Start of MATERIAL FOR THIS EXERCISE
(* ===== verification/Base64.v ===== *)
(** * Base64 ([src/common/Base64.cpp], copied in [src/remainFile/src/Base64.cpp])

    [Encode] and [Decode] with their output buffers; the round trip and the
    bounds of both buffers. *)

From S2P Require Import Prelude CLib.

Module Base64.

Definition base64Code : bytes :=
  lit "ABCDEFGHIJKLMNOPQRSTUVWXYZabcdefghijklmnopqrstuvwxyz0123456789+/".

Definition Base2Chr (n : Z) : byte :=
  let n := Z.land n 63 in
  if n <? 26 then to_byte (n + 65)
  else if n <? 52 then to_byte (n - 26 + 97)
  else if n <? 62 then to_byte (n - 52 + 48)
  else if n =? 62 then "+"%byte
  else "/"%byte.

Definition Chr2Base (c : byte) : Z :=
  let z := schar c in
  if (65 <=? z) && (z <=? 90) then u8 (z - 65)
  else if (97 <=? z) && (z <=? 122) then u8 (z - 97 + 26)
  else if (48 <=? z) && (z <=? 57) then u8 (z - 48 + 52)
  else if decide (c = "+"%byte) then 62
  else if decide (c = "/"%byte) then 63
  else 64.

Definition Base64EncodeLen (n : Z) : Z := (n + 2) / 3 * 4 + 1.
Definition Base64DecodeLen (n : Z) : Z := n / 4 * 3 + 2.

(** [base64Code[k]] *)
Definition code (k : Z) : byte := nth (Z.to_nat k) base64Code NUL.

(** The body of the loop of [Encode] on the 24-bit group [c]; [over] is how far
    [i] ended up beyond [src.size()]. *)
Definition encode_group (c : Z) (over : Z) : bytes :=
  let p0 := code (Z.shiftr (Z.land c 0xfc0000) 18) in
  let p1 := code (Z.shiftr (Z.land c 0x03f000) 12) in
  let p2 := code (Z.shiftr (Z.land c 0x000fc0) 6) in
  let p3 := code (Z.shiftr (Z.land c 0x00003f) 0) in
  let p3 := if 0 <? over then "="%byte else p3 in
  let p2 := if 1 <? over then "="%byte else p2 in
  [p0; p1; p2; p3].

(** One group: [c = q[i]; c *= 256; c += q[i+1] ...] with missing bytes as 0. *)
Definition group (b0 b1 b2 : Z) : Z :=
  let c := b0 in
  let c := u32 (c * 256) in
  let c := u32 (c + b1) in
  let c := u32 (c * 256) in
  u32 (c + b2).

Fixpoint Encode_loop (q : bytes) : bytes :=
  match q with
  | [] => []
  | b0 :: q1 =>
      match q1 with
      | [] => encode_group (group (uchar b0) 0 0) 2
      | b1 :: q2 =>
          match q2 with
          | [] => encode_group (group (uchar b0) (uchar b1) 0) 1
          | b2 :: q3 =>
              encode_group (group (uchar b0) (uchar b1) (uchar b2)) 0 ++ Encode_loop q3
          end
      end
  end.

(** [Encode(src, &dst)]: the result and the new value of [dst]. *)
Definition Encode (src dst : bytes) : bool * bytes :=
  match src with
  | [] => (false, dst)
  | _ => (true, Encode_loop src)
  end.

(** The loop of [Decode] from index [i], with the partial byte [t] and the bytes
    [out] stored so far. [None] is the early [return false]. *)
Fixpoint Decode_loop (src : bytes) (i : nat) (t : Z) (out : bytes) : bool * bytes :=
  match src with
  | [] => (true, out)
  | x :: src' =>
      if decide (x = "="%byte) then (true, out)
      else
        let c := if decide (x = NUL) then 65 else Chr2Base x in
        if c =? 64 then (false, out)
        else if c =? 65 then (true, out)
        else
          match (i mod 4)%nat with
          | 0%nat => Decode_loop src' (S i) (u8 (Z.shiftl c 2)) out
          | 1%nat =>
              Decode_loop src' (S i) (u8 (Z.shiftl c 4))
                (out ++ [to_byte (Z.lor t (u8 (Z.shiftr c 4)))])
          | 2%nat =>
              Decode_loop src' (S i) (u8 (Z.shiftl c 6))
                (out ++ [to_byte (Z.lor t (Z.shiftr c 2))])
          | _ => Decode_loop src' (S i) t (out ++ [to_byte (Z.lor t c)])
          end
  end.

(** [Decode(src, &dst)]. The buffer is [dst] resized; on success it is cut to
    the bytes stored, on failure it keeps what lies behind them. *)
Definition Decode (src dst : bytes) : bool * bytes :=
  match src with
  | [] => (false, dst)
  | _ =>
      let buf := resize (Z.to_nat (Base64DecodeLen (Z.of_nat (length src)))) NUL dst in
      let '(ok, out) := Decode_loop src 0 0 [] in
      if ok then (true, out) else (false, out ++ drop (length out) buf)
  end.

(** ** The alphabet *)

Definition sextets : list Z := seqZ 0 64.

Lemma sextet_check (P : Z → Prop) `{∀ z, Decision (P z)} :
  forallb (λ z, bool_decide (P z)) sextets = true → ∀ k, 0 <= k < 64 → P k.
Proof.
  intros Hall k Hk. rewrite forallb_forall in Hall.
  apply (bool_decide_unpack (P k)), Is_true_true, Hall.
  apply list_elem_of_In, elem_of_seqZ. lia.
Qed.

Lemma Base2Chr_code k : 0 <= k < 64 → Base2Chr k = code k.
Proof. revert k. apply (sextet_check _). by vm_compute. Qed.

Lemma Chr2Base_code k : 0 <= k < 64 → Chr2Base (code k) = k.
Proof. revert k. apply (sextet_check _). by vm_compute. Qed.

Lemma code_not_special k : 0 <= k < 64 → code k ≠ "="%byte ∧ code k ≠ NUL ∧ code k ≠ ","%byte.
Proof. revert k. apply (sextet_check _). by vm_compute. Qed.

(** [Chr2Base] accepts exactly the 64 characters of the alphabet. *)
Lemma Chr2Base_range c : Chr2Base c = 64 ∨ 0 <= Chr2Base c < 64 ∧ c = code (Chr2Base c).
Proof.
  assert (H : bool_decide (Chr2Base c = 64 ∨ (0 <= Chr2Base c < 64 ∧ c = code (Chr2Base c))) = true)
    by (by destruct c; vm_compute).
  by apply bool_decide_eq_true in H.
Qed.

(** ** Length of the encoding *)

Lemma Encode_loop_ind (P : bytes → Prop) :
  P [] → (∀ a, P [a]) → (∀ a b, P [a; b]) →
  (∀ a b c l, P l → P (a :: b :: c :: l)) → ∀ l, P l.
Proof.
  intros H0 H1 H2 H3 l.
  assert (Hl : P l ∧ (∀ a, P (a :: l)) ∧ ∀ a b, P (a :: b :: l)); [|by destruct Hl].
  induction l as [|x l (? & ? & ?)]; auto.
Qed.

Lemma Encode_loop_length src :
  Z.of_nat (length (Encode_loop src)) + 1 = Base64EncodeLen (Z.of_nat (length src)).
Proof.
  unfold Base64EncodeLen. induction src as [| | |a b c l IH] using Encode_loop_ind;
    [done..|]. cbn [Encode_loop]. rewrite length_app. cbn [length encode_group].
  rewrite !Nat2Z.inj_succ in *. dlia.
Qed.

(** ** Round trip *)

Lemma group_val b0 b1 b2 :
  0 <= b0 < 256 → 0 <= b1 < 256 → 0 <= b2 < 256 →
  group b0 b1 b2 = b0 * 65536 + b1 * 256 + b2.
Proof. intros. unfold group, wrap_u. dlia. Qed.

(** The four sextets of a group. *)
Lemma encode_group_code c over :
  encode_group c over =
    [ code ((c / 2 ^ 18) mod 64); code ((c / 2 ^ 12) mod 64);
      if 1 <? over then "="%byte else code ((c / 2 ^ 6) mod 64);
      if 0 <? over then "="%byte else code (c mod 64) ].
Proof.
  unfold encode_group.
  change 0xfc0000 with (Z.shiftl (Z.ones 6) 18). change 0x03f000 with (Z.shiftl (Z.ones 6) 12).
  change 0x000fc0 with (Z.shiftl (Z.ones 6) 6). change 0x00003f with (Z.shiftl (Z.ones 6) 0).
  rewrite !shiftr_land_mask by lia. by rewrite Z.div_1_r.
Qed.

(** One step of the decoder on a character of the alphabet. *)
Lemma Decode_loop_code k src i t out :
  0 <= k < 64 →
  Decode_loop (code k :: src) i t out =
    match (i mod 4)%nat with
    | 0%nat => Decode_loop src (S i) (k * 2 ^ 2) out
    | 1%nat => Decode_loop src (S i) (u8 (k * 2 ^ 4)) (out ++ [to_byte (Z.lor t (k / 2 ^ 4))])
    | 2%nat => Decode_loop src (S i) (u8 (k * 2 ^ 6)) (out ++ [to_byte (Z.lor t (k / 2 ^ 2))])
    | _ => Decode_loop src (S i) t (out ++ [to_byte (Z.lor t k)])
    end.
Proof.
  intros Hk. destruct (code_not_special k Hk) as (He & Hn & _). cbn [Decode_loop].
  rewrite decide_False, decide_False, Chr2Base_code by done.
  rewrite (proj2 (Z.eqb_neq k 64)), (proj2 (Z.eqb_neq k 65)) by lia.
  rewrite !Z.shiftl_mul_pow2, !Z.shiftr_div_pow2 by lia.
  rewrite (wrap_u_id 8 (k * 2 ^ 2)) by (unfold in_u; lia).
  rewrite (wrap_u_id 8 (k / 2 ^ 4)) by (unfold in_u; dlia). done.
Qed.

(** Reassembling the bytes of a group from its sextets. *)
Lemma sextets_bytes c (b0 b1 b2 : byte) :
  c = uchar b0 * 65536 + uchar b1 * 256 + uchar b2 →
  to_byte (Z.lor ((c / 2 ^ 18) mod 64 * 2 ^ 2) ((c / 2 ^ 12) mod 64 / 2 ^ 4)) = b0 ∧
  to_byte (Z.lor (u8 ((c / 2 ^ 12) mod 64 * 2 ^ 4)) ((c / 2 ^ 6) mod 64 / 2 ^ 2)) = b1 ∧
  to_byte (Z.lor (u8 ((c / 2 ^ 6) mod 64 * 2 ^ 6)) (c mod 64)) = b2.
Proof.
  intros Hc. pose proof (uchar_range b0). pose proof (uchar_range b1).
  pose proof (uchar_range b2).
  assert (E1 : u8 ((c / 2 ^ 12) mod 64 * 2 ^ 4) = (c / 2 ^ 12) mod 16 * 2 ^ 4)
    by (unfold wrap_u; dlia).
  assert (E2 : u8 ((c / 2 ^ 6) mod 64 * 2 ^ 6) = (c / 2 ^ 6) mod 4 * 2 ^ 6)
    by (unfold wrap_u; dlia).
  rewrite E1, E2, !lor_add_low by dlia.
  split_and!; apply uchar_inj; rewrite to_byte_small; dlia.
Qed.

Lemma Decode_Encode_loop src i t out :
  (i mod 4 = 0)%nat → Decode_loop (Encode_loop src) i t out = (true, out ++ src).
Proof.
  assert (Hs : ∀ j, ((4 * j) mod 4 = 0 ∧ S (4 * j) mod 4 = 1 ∧ S (S (4 * j)) mod 4 = 2 ∧
    S (S (S (4 * j))) mod 4 = 3)%nat) by (intros; dlia).
  assert (Hm : ∀ z : Z, 0 <= z mod 64 < 64) by (intros; apply Z.mod_pos_bound; lia).
  intros Hi. assert (∃ j, i = 4 * j)%nat as [j ->] by (exists (i / 4)%nat; dlia). clear Hi.
  destruct (Hs j) as (H0 & H1 & H2 & H3).
  revert j t out H0 H1 H2 H3.
  induction src as [|a|a b|a b c l IH] using Encode_loop_ind; intros j t out H0 H1 H2 H3.
  - cbn. by rewrite app_nil_r.
  - cbn [Encode_loop]. rewrite encode_group_code, group_val by auto using uchar_range with lia.
    destruct (sextets_bytes _ a NUL NUL eq_refl) as (Ha & _ & _).
    rewrite Decode_loop_code, H0, Decode_loop_code, H1 by done. cbn [Z.ltb Z.compare].
    change (uchar NUL) with 0 in Ha. rewrite Ha. by cbn.
  - cbn [Encode_loop]. rewrite encode_group_code, group_val by auto using uchar_range with lia.
    destruct (sextets_bytes _ a b NUL eq_refl) as (Ha & Hb & _).
    rewrite Decode_loop_code, H0, Decode_loop_code, H1 by done.
    change (1 <? 1) with false. change (0 <? 1) with true. cbn match.
    rewrite Decode_loop_code, H2 by done.
    change (uchar NUL) with 0 in Ha, Hb. rewrite Ha, Hb. cbn. by rewrite <- app_assoc.
  - cbn [Encode_loop]. rewrite encode_group_code, group_val by auto using uchar_range with lia.
    destruct (sextets_bytes _ a b c eq_refl) as (Ha & Hb & Hc).
    change (1 <? 0) with false. change (0 <? 0) with false. cbn match. cbn [app].
    rewrite Decode_loop_code, H0, Decode_loop_code, H1, Decode_loop_code, H2,
      Decode_loop_code, H3 by done.
    rewrite Ha, Hb, Hc. rewrite <- !app_assoc. cbn [app].
    replace (S (S (S (S (4 * j))))) with (4 * S j)%nat by lia.
    destruct (Hs (S j)) as (? & ? & ? & ?).
    rewrite IH by done. by rewrite <- app_assoc.
Qed.

(** How many bytes the decoder may have stored when it reads index [i]. *)
Definition stored (i : nat) : nat := (i / 4 * 3 + pred (i mod 4))%nat.

Lemma stored_le i j : (i <= j)%nat → (stored i <= stored j)%nat.
Proof. unfold stored. intros. dlia. Qed.

Lemma Decode_loop_stored src i t out :
  (length out <= stored i)%nat →
  (length (Decode_loop src i t out).2 <= stored (i + length src))%nat.
Proof.
  revert i t out. induction src as [|x src IH]; intros i t out Ho; cbn [Decode_loop length].
  { by rewrite Nat.add_0_r. }
  pose proof (stored_le i (i + S (length src)) ltac:(lia)).
  case_decide; [cbn [snd]; lia|]. cbv zeta.
  destruct (_ =? 64); [cbn [snd]; lia|]. destruct (_ =? 65); [cbn [snd]; lia|].
  rewrite <- Nat.add_succ_comm.
  assert (Hm : (i mod 4 < 4)%nat) by dlia. revert Ho Hm. unfold stored at 1.
  destruct (i mod 4)%nat as [|[|[|[|]]]] eqn:Ei; intros; try lia;
    apply IH; rewrite ?length_app; unfold stored; cbn [length]; dlia.
Qed.

(** [Decode] stores inside the buffer it allocated. *)
Lemma Decode_loop_bound src t :
  Z.of_nat (length (Decode_loop src 0 t []).2) <= Base64DecodeLen (Z.of_nat (length src)).
Proof.
  pose proof (Decode_loop_stored src 0 t [] ltac:(cbn; lia)) as H.
  unfold Base64DecodeLen. unfold stored in H. cbn [Nat.add] in H. dlia.
Qed.

(** Characters of an encoding: the alphabet and the padding. *)
Lemma Encode_loop_chars src b :
  b ∈ Encode_loop src → (∃ k, 0 <= k < 64 ∧ b = code k) ∨ b = "="%byte.
Proof.
  assert (Hg : ∀ c over, b ∈ encode_group c over → (∃ k, 0 <= k < 64 ∧ b = code k) ∨ b = "="%byte).
  { intros c over. rewrite encode_group_code.
    assert (Hm : ∀ z, 0 <= z mod 64 < 64) by (intros; apply Z.mod_pos_bound; lia).
    rewrite !elem_of_cons, elem_of_nil. intros [->|[->|[->|[->|[]]]]];
      repeat case_match; eauto. }
  induction src as [| | |x y z l IH] using Encode_loop_ind; cbn [Encode_loop]; eauto.
  - by intros ?%elem_of_nil.
  - rewrite elem_of_app. intros [?|?]; eauto.
Qed.

Lemma Encode_loop_not_in src b :
  b = NUL ∨ b = ","%byte ∨ b = "013"%byte ∨ b = "010"%byte → b ∉ Encode_loop src.
Proof.
  intros Hb [(k & Hk & E)|E]%Encode_loop_chars; [|destruct Hb as [->|[->|[->| ->]]]; done].
  revert Hk E. assert (Hall : ∀ k, 0 <= k < 64 →
    code k ≠ NUL ∧ code k ≠ ","%byte ∧ code k ≠ "013"%byte ∧ code k ≠ "010"%byte)
    by (apply (sextet_check _); by vm_compute).
  intros Hk%Hall ->. destruct Hk as (?&?&?&?). by destruct Hb as [|[|[|]]].
Qed.

(** ** Properties *)

Lemma Encode_nonempty src dst : src ≠ [] → Encode src dst = (true, Encode_loop src).
Proof. by destruct src. Qed.

Lemma Decode_full src dst : src ≠ [] → Decode_loop src 0 0 [] = (true, (Decode_loop src 0 0 []).2) →
  Decode src dst = (true, (Decode_loop src 0 0 []).2).
Proof. intros Hs E. destruct src; [done|]. unfold Decode. by rewrite E. Qed.

Lemma Decode_Encode src dst : src ≠ [] → Decode (Encode_loop src) dst = (true, src).
Proof.
  intros Hs. pose proof (Encode_loop_length src) as Hl. unfold Base64EncodeLen in Hl.
  pose proof (Decode_Encode_loop src 0 0 [] eq_refl) as Hd. rewrite Decode_full; rewrite ?Hd; [done| |done].
  intros E. by rewrite E in Hd; injection Hd as <-.
Qed.

(** Base64 round trip: a non-empty buffer is encoded into exactly
    [(n + 2) / 3 * 4] characters, whatever the target held, and decoding them gives
    the buffer back. *)
Lemma base64_roundtrip (src dst dst' : bytes) :
  src ≠ [] → ∃ e, Encode src dst = (true, e) ∧
    Z.of_nat (length e) = (Z.of_nat (length src) + 2) / 3 * 4 ∧ Decode e dst' = (true, src).
Proof.
  intros Hs. exists (Encode_loop src). rewrite Encode_nonempty by done.
  pose proof (Encode_loop_length src) as Hl. unfold Base64EncodeLen in Hl.
  split_and!; [done|lia|by apply Decode_Encode].
Qed.

Lemma base64_roundtrip_witness :
  lit "remain" ≠ [] ∧ ∃ e, Encode (lit "remain") (lit "x") = (true, e) ∧
    Z.of_nat (length e) = (Z.of_nat (length (lit "remain")) + 2) / 3 * 4 ∧
    Decode e [] = (true, lit "remain").
Proof. split; [done|]. by apply (base64_roundtrip (lit "remain") (lit "x") []). Defined.

(** C40: No buffer overflow: for every input, valid Base64 or not, the bytes
    [Decode] stores fit the [Base64DecodeLen] bytes it reserved, and the text of
    [Encode] with its terminator fits [Base64EncodeLen] exactly; a rejected input
    leaves a target of exactly the reserved size. *)
Theorem base64_buffers (src dst : bytes) :
  Z.of_nat (length (Encode_loop src)) + 1 = Base64EncodeLen (Z.of_nat (length src)) ∧
  Z.of_nat (length (Decode_loop src 0 0 []).2) <= Base64DecodeLen (Z.of_nat (length src)) ∧
  ((Decode src dst).1 = false → src ≠ [] →
   Z.of_nat (length (Decode src dst).2) = Base64DecodeLen (Z.of_nat (length src))).
Proof.
  pose proof (Decode_loop_bound src 0) as Hb. split_and!; [apply Encode_loop_length|done|].
  destruct src as [|x src]; [done|]. unfold Decode.
  destruct (Decode_loop (x :: src) 0 0 []) as [[] out]; [done|]. intros _ _. cbn [snd] in *.
  rewrite length_app, length_drop, length_resize. lia.
Qed.

Lemma base64_buffers_witness :
  (Decode (lit "ab!d") []).1 = false ∧ Z.of_nat (length (Decode (lit "ab!d") []).2) = 5.
Proof. split; [done|]. by apply (base64_buffers (lit "ab!d") []). Defined.

End Base64.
End of MATERIAL FOR THIS EXERCISE
• _EXERCISE DESCRIPTION_:
What number of lines in the records hold the word "Hall"? Reply with that number alone.

• _WRITTEN SOLUTION_:
4